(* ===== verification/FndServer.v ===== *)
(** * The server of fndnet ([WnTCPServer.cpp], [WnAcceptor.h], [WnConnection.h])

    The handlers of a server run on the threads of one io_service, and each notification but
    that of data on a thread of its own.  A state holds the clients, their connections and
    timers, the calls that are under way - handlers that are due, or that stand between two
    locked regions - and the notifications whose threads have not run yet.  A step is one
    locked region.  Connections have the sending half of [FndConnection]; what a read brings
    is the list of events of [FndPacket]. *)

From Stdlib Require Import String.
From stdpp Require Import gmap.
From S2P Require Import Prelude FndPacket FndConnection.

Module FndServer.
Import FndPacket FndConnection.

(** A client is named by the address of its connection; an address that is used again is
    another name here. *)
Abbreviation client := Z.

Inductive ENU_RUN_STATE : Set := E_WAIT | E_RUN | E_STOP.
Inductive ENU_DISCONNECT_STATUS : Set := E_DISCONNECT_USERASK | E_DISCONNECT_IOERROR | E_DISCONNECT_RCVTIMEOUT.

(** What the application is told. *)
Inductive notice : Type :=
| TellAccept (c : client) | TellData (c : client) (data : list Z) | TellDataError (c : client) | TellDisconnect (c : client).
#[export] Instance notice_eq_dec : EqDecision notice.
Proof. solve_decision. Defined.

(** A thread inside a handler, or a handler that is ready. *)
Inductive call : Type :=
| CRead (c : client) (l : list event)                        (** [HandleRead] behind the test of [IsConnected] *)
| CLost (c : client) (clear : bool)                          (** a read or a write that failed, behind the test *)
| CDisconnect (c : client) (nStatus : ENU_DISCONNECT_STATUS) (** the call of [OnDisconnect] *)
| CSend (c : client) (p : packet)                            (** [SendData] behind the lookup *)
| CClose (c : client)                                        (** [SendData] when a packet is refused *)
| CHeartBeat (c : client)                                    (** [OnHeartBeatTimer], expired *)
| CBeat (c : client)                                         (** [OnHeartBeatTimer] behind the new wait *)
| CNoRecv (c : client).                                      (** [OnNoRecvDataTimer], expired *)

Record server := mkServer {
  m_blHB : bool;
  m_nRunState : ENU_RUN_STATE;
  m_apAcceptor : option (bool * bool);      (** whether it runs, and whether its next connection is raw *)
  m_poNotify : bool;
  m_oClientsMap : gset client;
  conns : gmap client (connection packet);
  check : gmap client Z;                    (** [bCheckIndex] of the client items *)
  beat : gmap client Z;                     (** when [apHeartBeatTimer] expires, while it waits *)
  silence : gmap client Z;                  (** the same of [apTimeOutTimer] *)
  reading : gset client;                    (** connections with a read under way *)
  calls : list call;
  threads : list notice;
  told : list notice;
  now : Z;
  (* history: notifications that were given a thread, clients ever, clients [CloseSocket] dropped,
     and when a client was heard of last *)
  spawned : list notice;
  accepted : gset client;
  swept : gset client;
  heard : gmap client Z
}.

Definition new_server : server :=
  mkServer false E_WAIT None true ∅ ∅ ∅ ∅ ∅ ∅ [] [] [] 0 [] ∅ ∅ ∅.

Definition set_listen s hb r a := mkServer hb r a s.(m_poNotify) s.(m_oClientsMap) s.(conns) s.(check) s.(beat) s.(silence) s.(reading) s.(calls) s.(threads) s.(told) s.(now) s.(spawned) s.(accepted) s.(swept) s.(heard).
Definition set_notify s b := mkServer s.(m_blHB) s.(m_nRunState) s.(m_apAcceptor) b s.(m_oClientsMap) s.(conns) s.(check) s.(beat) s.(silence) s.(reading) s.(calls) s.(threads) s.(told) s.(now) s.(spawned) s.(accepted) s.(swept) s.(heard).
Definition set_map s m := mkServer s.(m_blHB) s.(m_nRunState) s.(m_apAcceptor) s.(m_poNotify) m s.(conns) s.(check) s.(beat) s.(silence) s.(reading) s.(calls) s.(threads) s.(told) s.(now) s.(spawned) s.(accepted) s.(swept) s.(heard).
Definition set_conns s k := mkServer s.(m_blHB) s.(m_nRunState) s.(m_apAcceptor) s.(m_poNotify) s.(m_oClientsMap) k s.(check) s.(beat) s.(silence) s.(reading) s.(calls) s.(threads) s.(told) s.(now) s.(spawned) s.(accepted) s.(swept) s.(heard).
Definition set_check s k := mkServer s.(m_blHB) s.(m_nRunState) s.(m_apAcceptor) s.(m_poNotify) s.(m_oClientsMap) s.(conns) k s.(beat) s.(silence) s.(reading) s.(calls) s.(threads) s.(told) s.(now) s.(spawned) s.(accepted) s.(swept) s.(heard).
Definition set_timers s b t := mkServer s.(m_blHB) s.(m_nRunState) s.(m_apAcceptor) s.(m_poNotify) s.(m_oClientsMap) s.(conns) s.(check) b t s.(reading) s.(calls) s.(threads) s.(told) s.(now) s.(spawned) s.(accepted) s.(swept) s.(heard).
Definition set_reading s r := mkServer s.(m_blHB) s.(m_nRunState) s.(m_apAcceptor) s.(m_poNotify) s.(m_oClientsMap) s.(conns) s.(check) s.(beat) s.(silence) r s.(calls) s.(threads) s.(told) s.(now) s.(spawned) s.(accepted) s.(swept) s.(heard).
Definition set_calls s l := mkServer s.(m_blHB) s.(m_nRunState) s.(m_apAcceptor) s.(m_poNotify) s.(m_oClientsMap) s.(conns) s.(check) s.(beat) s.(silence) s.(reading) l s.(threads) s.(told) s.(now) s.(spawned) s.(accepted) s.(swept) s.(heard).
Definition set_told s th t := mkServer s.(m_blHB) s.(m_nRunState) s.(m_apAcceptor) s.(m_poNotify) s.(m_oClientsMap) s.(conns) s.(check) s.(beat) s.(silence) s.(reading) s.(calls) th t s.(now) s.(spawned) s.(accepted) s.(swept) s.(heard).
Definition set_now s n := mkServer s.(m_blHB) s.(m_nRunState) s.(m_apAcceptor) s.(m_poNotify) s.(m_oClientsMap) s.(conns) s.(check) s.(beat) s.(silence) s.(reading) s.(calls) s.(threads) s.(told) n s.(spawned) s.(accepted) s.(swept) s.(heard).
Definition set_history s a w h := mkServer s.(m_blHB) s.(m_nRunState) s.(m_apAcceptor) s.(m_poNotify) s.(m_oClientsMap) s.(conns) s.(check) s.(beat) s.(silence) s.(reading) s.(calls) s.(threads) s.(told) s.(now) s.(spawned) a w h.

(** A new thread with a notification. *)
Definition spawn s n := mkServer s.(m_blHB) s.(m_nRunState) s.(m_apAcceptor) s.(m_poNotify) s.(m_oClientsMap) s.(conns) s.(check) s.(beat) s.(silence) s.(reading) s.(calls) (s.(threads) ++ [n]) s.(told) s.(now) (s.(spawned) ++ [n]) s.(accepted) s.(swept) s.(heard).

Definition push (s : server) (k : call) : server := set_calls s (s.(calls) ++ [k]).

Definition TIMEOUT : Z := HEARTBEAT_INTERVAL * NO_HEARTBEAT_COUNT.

--------------------

# Task goal
Whenever "gset" occurs in a line of the entries, copy that line.

# Answer space
  m_oClientsMap : gset client;
  reading : gset client;                    (** connections with a read under way *)
  accepted : gset client;
  swept : gset client;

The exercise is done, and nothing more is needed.